Copy word for word the lines from the start of the records through the line that contains "(** ** Conversions ([decode_atom.c]) *)", both included.
--------------------------------------------------
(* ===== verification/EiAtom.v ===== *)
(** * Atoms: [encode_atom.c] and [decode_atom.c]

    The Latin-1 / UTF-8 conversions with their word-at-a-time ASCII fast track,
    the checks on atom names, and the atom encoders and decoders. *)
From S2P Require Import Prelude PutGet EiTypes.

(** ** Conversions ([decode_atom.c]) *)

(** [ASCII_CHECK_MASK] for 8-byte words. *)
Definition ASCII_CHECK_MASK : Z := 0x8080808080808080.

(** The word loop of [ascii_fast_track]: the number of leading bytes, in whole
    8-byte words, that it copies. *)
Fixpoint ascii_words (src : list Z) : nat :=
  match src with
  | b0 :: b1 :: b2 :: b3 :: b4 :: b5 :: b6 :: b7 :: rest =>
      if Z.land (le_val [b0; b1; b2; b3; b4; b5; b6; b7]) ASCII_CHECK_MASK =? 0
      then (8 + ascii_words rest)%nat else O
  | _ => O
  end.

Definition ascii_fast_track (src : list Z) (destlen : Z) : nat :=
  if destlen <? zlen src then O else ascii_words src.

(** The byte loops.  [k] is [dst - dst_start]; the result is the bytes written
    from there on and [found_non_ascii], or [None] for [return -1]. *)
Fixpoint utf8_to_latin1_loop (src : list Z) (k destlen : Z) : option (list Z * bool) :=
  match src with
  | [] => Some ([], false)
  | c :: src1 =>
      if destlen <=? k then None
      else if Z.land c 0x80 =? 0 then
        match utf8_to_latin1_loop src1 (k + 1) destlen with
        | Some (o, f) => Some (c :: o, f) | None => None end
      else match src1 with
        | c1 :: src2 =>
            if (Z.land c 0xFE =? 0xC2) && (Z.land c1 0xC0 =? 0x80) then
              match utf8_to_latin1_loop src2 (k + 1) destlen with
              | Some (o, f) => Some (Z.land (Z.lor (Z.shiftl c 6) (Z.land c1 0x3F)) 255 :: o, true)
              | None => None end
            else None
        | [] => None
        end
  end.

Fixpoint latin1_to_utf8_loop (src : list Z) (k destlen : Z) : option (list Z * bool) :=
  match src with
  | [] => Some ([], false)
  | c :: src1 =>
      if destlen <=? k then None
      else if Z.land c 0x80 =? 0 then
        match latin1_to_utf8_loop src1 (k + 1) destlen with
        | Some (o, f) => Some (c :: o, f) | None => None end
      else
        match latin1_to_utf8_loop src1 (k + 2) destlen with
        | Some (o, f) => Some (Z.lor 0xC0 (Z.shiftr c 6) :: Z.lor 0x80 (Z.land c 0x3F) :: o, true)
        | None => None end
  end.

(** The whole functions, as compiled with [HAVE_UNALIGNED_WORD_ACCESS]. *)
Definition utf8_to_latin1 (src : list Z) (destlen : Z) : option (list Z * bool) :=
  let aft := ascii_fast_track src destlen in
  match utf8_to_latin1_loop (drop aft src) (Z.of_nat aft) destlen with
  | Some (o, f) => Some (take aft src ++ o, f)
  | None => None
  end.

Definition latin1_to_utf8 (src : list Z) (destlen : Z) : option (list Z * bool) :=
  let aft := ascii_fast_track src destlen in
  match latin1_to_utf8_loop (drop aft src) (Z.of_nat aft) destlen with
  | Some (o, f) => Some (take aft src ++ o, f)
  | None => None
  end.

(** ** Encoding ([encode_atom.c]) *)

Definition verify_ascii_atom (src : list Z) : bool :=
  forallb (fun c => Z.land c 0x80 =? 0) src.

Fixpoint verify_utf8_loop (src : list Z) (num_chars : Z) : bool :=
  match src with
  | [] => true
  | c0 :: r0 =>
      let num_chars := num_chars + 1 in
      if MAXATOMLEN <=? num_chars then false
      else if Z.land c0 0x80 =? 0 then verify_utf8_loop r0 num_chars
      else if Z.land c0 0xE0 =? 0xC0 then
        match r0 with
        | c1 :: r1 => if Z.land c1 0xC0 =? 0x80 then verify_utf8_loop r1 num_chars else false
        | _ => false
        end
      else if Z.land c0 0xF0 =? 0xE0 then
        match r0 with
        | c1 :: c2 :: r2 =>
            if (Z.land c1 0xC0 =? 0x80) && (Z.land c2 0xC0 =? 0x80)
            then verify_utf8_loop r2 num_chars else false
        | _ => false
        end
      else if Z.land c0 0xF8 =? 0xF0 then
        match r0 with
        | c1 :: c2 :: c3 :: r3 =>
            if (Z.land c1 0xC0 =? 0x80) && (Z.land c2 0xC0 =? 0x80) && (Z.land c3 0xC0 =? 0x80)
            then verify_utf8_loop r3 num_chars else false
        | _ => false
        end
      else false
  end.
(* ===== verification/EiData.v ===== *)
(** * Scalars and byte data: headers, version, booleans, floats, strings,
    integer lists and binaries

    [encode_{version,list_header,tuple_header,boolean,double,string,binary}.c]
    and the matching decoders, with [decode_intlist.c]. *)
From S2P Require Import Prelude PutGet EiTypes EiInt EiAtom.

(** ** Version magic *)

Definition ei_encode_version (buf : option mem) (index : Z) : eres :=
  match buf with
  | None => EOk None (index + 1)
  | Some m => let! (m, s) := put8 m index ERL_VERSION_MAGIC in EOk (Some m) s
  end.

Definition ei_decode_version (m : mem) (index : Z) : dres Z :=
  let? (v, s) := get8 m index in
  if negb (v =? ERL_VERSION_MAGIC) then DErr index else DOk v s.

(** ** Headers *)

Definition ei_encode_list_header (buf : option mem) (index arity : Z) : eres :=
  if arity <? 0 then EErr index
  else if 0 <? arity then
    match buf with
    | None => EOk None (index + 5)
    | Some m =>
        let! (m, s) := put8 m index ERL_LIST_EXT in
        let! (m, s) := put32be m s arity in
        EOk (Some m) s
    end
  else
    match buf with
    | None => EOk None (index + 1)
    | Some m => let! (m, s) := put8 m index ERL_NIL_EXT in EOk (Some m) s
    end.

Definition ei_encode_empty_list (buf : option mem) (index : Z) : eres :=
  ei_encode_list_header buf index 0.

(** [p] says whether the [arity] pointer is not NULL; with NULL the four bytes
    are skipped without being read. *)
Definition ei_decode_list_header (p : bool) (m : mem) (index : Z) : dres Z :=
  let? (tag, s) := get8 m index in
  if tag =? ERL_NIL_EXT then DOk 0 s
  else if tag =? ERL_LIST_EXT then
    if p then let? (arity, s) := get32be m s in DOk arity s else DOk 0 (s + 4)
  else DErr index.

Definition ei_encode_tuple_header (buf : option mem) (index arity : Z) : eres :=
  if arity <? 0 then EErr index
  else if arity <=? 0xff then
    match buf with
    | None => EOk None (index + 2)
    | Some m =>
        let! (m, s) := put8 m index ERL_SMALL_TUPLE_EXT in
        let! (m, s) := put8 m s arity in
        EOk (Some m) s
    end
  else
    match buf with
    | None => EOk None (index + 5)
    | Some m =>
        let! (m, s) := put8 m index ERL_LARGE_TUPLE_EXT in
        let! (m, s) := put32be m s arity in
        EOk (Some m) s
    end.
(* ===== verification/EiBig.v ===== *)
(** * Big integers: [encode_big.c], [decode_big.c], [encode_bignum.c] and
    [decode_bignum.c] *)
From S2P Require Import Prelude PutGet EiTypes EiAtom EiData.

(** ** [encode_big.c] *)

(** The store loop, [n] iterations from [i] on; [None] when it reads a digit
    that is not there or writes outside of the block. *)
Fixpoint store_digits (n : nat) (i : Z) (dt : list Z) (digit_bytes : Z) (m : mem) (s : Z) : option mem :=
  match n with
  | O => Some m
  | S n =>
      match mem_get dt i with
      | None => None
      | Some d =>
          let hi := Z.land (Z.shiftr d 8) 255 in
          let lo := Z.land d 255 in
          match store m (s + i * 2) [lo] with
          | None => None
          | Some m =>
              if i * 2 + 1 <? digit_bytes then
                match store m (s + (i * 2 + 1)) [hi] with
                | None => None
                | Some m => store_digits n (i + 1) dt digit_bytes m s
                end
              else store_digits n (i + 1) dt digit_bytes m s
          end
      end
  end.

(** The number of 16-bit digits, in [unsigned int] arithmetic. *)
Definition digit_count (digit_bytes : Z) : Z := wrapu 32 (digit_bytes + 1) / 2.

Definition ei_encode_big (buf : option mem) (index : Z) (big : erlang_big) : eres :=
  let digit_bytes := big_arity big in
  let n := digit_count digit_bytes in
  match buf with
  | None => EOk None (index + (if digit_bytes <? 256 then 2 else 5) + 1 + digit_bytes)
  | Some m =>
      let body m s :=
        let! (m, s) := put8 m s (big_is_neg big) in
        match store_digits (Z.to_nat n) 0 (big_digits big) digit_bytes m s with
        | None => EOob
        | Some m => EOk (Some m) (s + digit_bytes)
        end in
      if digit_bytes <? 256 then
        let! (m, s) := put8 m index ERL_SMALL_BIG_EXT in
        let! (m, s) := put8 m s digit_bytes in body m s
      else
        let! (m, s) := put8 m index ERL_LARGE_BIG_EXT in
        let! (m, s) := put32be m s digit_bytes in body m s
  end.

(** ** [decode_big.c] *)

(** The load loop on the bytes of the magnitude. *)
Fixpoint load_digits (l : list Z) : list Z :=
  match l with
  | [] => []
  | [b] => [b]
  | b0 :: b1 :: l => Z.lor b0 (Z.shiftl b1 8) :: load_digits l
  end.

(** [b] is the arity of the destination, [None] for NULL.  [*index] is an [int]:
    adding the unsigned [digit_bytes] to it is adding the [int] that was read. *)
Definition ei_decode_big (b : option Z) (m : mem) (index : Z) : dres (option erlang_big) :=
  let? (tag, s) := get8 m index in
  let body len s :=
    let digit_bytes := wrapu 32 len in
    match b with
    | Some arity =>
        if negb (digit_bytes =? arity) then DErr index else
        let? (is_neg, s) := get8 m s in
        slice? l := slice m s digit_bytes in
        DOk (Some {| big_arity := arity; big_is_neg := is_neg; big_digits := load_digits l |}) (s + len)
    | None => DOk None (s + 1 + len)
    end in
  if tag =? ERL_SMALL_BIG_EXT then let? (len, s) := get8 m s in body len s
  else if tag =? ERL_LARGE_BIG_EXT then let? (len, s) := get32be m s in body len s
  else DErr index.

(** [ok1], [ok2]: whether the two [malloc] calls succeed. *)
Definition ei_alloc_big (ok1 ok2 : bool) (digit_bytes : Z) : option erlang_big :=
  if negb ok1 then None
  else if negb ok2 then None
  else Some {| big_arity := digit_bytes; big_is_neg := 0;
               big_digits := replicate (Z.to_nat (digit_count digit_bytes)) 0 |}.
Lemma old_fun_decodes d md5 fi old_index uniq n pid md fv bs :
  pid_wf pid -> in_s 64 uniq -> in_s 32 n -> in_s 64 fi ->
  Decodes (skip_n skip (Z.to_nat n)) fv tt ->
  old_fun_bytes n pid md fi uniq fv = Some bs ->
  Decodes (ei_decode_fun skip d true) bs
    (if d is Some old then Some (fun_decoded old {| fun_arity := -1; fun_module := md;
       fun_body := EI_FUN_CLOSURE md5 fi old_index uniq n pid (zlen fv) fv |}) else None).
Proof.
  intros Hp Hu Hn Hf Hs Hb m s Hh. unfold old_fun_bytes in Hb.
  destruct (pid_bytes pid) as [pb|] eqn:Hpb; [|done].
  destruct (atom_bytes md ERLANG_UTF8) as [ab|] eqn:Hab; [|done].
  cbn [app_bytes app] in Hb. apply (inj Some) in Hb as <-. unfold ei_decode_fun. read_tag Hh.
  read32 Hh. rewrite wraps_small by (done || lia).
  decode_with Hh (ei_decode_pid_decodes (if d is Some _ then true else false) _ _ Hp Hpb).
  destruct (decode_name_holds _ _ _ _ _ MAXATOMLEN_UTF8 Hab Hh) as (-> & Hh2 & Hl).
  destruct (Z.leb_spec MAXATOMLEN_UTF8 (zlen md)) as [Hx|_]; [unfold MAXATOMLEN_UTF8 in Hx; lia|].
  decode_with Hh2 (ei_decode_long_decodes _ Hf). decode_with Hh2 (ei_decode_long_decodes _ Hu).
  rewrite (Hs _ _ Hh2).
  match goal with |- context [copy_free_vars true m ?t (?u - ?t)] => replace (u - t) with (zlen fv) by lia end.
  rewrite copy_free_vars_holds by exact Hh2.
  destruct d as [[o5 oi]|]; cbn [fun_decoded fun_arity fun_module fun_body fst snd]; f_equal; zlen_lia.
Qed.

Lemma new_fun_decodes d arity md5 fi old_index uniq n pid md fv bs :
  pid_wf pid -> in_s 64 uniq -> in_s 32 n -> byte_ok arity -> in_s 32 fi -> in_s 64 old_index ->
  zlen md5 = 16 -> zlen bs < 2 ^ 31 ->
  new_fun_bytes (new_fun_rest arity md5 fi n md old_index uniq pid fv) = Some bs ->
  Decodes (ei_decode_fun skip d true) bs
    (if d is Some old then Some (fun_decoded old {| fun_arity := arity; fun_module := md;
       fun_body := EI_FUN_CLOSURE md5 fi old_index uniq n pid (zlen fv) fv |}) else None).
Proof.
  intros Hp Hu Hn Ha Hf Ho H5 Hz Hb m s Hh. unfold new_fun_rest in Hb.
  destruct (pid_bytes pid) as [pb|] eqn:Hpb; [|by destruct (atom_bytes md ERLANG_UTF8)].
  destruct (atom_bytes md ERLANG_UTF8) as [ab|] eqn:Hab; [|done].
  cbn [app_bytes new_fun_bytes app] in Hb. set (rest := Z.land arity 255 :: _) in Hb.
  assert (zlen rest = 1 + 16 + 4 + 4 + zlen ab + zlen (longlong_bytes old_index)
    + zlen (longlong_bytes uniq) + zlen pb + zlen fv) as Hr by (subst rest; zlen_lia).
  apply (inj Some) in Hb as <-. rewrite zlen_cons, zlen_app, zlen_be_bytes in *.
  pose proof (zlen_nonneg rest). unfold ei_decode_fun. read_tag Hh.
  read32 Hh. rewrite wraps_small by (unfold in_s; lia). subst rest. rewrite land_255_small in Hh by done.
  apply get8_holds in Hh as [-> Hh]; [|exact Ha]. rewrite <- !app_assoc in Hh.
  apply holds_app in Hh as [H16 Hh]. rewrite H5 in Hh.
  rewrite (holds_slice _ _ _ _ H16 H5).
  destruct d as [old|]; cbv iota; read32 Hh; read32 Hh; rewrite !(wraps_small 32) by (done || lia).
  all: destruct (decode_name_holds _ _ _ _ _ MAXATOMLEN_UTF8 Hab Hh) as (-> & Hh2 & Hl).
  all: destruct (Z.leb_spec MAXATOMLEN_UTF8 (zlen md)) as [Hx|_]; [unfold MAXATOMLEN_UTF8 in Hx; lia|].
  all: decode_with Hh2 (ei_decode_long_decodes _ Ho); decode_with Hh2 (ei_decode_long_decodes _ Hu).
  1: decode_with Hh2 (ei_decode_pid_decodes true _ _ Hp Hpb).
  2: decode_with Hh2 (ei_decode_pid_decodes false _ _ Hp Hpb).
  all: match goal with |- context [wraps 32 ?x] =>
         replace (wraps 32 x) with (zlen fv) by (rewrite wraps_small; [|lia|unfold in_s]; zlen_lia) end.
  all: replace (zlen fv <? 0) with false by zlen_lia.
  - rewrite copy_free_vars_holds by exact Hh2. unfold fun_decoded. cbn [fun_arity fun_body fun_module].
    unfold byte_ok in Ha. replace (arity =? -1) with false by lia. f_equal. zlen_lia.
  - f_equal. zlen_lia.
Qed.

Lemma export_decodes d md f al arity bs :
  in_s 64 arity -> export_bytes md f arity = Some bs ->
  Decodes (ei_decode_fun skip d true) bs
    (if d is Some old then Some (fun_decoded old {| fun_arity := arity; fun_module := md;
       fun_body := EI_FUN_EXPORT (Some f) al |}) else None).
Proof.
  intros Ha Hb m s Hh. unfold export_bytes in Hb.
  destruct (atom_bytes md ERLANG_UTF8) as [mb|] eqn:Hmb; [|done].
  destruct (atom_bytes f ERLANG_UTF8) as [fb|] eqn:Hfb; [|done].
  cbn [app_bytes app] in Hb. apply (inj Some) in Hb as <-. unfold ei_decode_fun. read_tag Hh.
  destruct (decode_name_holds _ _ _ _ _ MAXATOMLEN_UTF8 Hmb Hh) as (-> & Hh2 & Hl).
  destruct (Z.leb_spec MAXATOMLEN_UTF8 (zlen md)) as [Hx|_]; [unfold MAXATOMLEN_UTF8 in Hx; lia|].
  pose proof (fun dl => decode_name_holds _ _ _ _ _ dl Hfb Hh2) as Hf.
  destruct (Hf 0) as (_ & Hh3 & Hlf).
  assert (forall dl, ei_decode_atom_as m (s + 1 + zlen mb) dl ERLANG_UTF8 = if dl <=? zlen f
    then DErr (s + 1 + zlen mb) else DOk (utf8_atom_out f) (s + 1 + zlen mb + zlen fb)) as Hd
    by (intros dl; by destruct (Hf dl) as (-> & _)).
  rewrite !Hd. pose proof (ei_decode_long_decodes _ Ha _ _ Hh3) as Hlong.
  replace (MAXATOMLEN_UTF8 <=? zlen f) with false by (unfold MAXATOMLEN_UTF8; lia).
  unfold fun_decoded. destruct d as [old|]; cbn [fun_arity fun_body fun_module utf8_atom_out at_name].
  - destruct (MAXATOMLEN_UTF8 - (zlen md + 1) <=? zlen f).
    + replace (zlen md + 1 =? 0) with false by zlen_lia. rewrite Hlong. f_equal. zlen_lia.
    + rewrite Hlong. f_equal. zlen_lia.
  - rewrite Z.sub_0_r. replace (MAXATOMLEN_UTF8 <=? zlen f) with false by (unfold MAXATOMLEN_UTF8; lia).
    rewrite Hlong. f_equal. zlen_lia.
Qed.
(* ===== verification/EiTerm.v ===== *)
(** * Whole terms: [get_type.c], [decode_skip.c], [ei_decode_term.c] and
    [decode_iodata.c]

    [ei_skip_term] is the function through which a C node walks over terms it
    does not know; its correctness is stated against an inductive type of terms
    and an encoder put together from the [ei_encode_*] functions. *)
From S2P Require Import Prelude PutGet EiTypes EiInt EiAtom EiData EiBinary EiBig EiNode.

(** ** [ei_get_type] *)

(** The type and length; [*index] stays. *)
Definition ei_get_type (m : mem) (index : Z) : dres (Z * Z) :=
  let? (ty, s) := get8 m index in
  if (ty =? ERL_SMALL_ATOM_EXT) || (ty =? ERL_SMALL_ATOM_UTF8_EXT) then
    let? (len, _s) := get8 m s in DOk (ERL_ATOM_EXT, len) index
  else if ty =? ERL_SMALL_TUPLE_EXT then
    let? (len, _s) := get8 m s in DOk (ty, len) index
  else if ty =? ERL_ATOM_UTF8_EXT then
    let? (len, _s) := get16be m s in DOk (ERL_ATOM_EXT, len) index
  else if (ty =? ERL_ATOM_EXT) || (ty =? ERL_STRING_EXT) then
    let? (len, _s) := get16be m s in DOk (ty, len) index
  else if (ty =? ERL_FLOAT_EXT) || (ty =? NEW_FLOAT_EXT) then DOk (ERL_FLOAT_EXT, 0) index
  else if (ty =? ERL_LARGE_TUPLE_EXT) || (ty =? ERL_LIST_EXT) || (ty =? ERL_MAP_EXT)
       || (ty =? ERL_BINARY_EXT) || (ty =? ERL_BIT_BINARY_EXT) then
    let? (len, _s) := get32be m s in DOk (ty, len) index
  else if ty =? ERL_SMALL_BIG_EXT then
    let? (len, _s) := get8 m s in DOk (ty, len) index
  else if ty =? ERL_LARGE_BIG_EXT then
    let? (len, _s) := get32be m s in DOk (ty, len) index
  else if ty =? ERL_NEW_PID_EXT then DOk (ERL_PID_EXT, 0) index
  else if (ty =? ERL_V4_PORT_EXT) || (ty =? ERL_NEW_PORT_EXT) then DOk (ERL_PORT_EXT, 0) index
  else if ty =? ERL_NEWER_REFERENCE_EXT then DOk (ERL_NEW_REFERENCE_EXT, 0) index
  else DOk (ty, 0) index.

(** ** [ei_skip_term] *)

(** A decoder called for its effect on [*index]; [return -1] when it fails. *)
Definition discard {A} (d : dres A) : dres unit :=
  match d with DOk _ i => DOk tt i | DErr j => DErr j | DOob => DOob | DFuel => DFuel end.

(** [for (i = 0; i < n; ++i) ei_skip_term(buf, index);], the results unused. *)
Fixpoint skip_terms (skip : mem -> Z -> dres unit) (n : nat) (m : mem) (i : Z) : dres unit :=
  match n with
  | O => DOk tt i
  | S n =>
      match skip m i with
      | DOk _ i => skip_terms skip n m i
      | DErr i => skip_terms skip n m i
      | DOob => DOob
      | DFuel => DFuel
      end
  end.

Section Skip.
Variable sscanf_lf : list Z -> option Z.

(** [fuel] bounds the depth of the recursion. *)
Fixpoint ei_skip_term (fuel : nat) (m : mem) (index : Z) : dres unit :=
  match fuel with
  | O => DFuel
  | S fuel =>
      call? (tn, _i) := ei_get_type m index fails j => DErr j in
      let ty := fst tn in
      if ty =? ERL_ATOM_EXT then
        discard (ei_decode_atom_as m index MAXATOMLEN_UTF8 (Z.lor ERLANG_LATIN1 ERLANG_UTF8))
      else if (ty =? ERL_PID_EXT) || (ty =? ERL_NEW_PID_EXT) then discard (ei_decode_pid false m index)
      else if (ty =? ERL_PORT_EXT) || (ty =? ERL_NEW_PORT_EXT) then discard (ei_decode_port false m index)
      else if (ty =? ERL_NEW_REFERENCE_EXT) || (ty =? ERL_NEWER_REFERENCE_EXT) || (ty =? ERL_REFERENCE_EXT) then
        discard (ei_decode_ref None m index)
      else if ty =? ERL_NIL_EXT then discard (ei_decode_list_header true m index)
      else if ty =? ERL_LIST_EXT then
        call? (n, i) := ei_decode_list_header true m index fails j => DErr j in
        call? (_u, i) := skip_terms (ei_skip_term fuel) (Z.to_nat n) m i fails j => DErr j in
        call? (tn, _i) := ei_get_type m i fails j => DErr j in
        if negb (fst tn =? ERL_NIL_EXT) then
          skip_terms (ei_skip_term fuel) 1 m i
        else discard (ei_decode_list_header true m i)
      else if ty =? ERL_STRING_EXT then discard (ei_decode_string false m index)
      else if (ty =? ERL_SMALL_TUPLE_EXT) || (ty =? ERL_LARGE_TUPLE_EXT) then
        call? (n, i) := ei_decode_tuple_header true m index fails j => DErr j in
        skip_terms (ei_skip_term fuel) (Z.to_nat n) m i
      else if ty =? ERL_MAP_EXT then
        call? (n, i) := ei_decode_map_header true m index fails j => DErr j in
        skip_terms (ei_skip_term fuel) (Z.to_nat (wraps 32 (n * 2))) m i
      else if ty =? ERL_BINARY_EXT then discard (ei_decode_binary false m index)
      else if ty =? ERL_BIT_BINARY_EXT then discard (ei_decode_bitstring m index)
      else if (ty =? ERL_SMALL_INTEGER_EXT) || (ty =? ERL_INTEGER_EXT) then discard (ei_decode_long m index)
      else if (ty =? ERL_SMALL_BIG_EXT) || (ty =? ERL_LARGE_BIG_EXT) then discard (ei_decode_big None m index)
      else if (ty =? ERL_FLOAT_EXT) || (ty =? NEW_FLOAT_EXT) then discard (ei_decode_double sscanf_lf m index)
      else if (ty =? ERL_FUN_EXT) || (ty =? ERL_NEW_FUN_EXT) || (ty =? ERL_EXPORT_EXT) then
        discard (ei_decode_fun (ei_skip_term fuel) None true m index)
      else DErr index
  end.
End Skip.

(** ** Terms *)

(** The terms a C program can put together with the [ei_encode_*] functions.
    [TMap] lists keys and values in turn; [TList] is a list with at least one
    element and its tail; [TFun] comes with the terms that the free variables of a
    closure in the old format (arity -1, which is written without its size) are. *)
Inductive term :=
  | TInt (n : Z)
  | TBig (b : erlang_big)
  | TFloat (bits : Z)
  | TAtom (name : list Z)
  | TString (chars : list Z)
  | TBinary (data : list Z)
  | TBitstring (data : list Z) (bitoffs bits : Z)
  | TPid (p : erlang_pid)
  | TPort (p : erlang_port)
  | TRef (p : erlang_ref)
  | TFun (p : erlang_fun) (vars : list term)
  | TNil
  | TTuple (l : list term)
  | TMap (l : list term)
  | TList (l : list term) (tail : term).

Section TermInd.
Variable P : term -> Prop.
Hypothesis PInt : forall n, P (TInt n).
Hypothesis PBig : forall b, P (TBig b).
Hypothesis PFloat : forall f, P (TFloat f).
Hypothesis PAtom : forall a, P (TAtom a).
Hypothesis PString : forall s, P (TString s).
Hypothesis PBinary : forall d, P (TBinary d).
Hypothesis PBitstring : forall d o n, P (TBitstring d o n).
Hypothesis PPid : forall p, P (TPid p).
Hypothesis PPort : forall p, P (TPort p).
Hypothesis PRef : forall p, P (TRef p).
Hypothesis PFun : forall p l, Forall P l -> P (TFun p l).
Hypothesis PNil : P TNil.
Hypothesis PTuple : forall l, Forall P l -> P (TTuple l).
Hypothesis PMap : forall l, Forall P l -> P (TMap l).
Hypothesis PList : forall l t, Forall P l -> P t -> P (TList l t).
--------------------------------------------------
_ANSWER TO THIS EXERCISE_
(* ===== verification/EiAtom.v ===== *)
(** * Atoms: [encode_atom.c] and [decode_atom.c]

    The Latin-1 / UTF-8 conversions with their word-at-a-time ASCII fast track,
    the checks on atom names, and the atom encoders and decoders. *)
From S2P Require Import Prelude PutGet EiTypes.

(** ** Conversions ([decode_atom.c]) *)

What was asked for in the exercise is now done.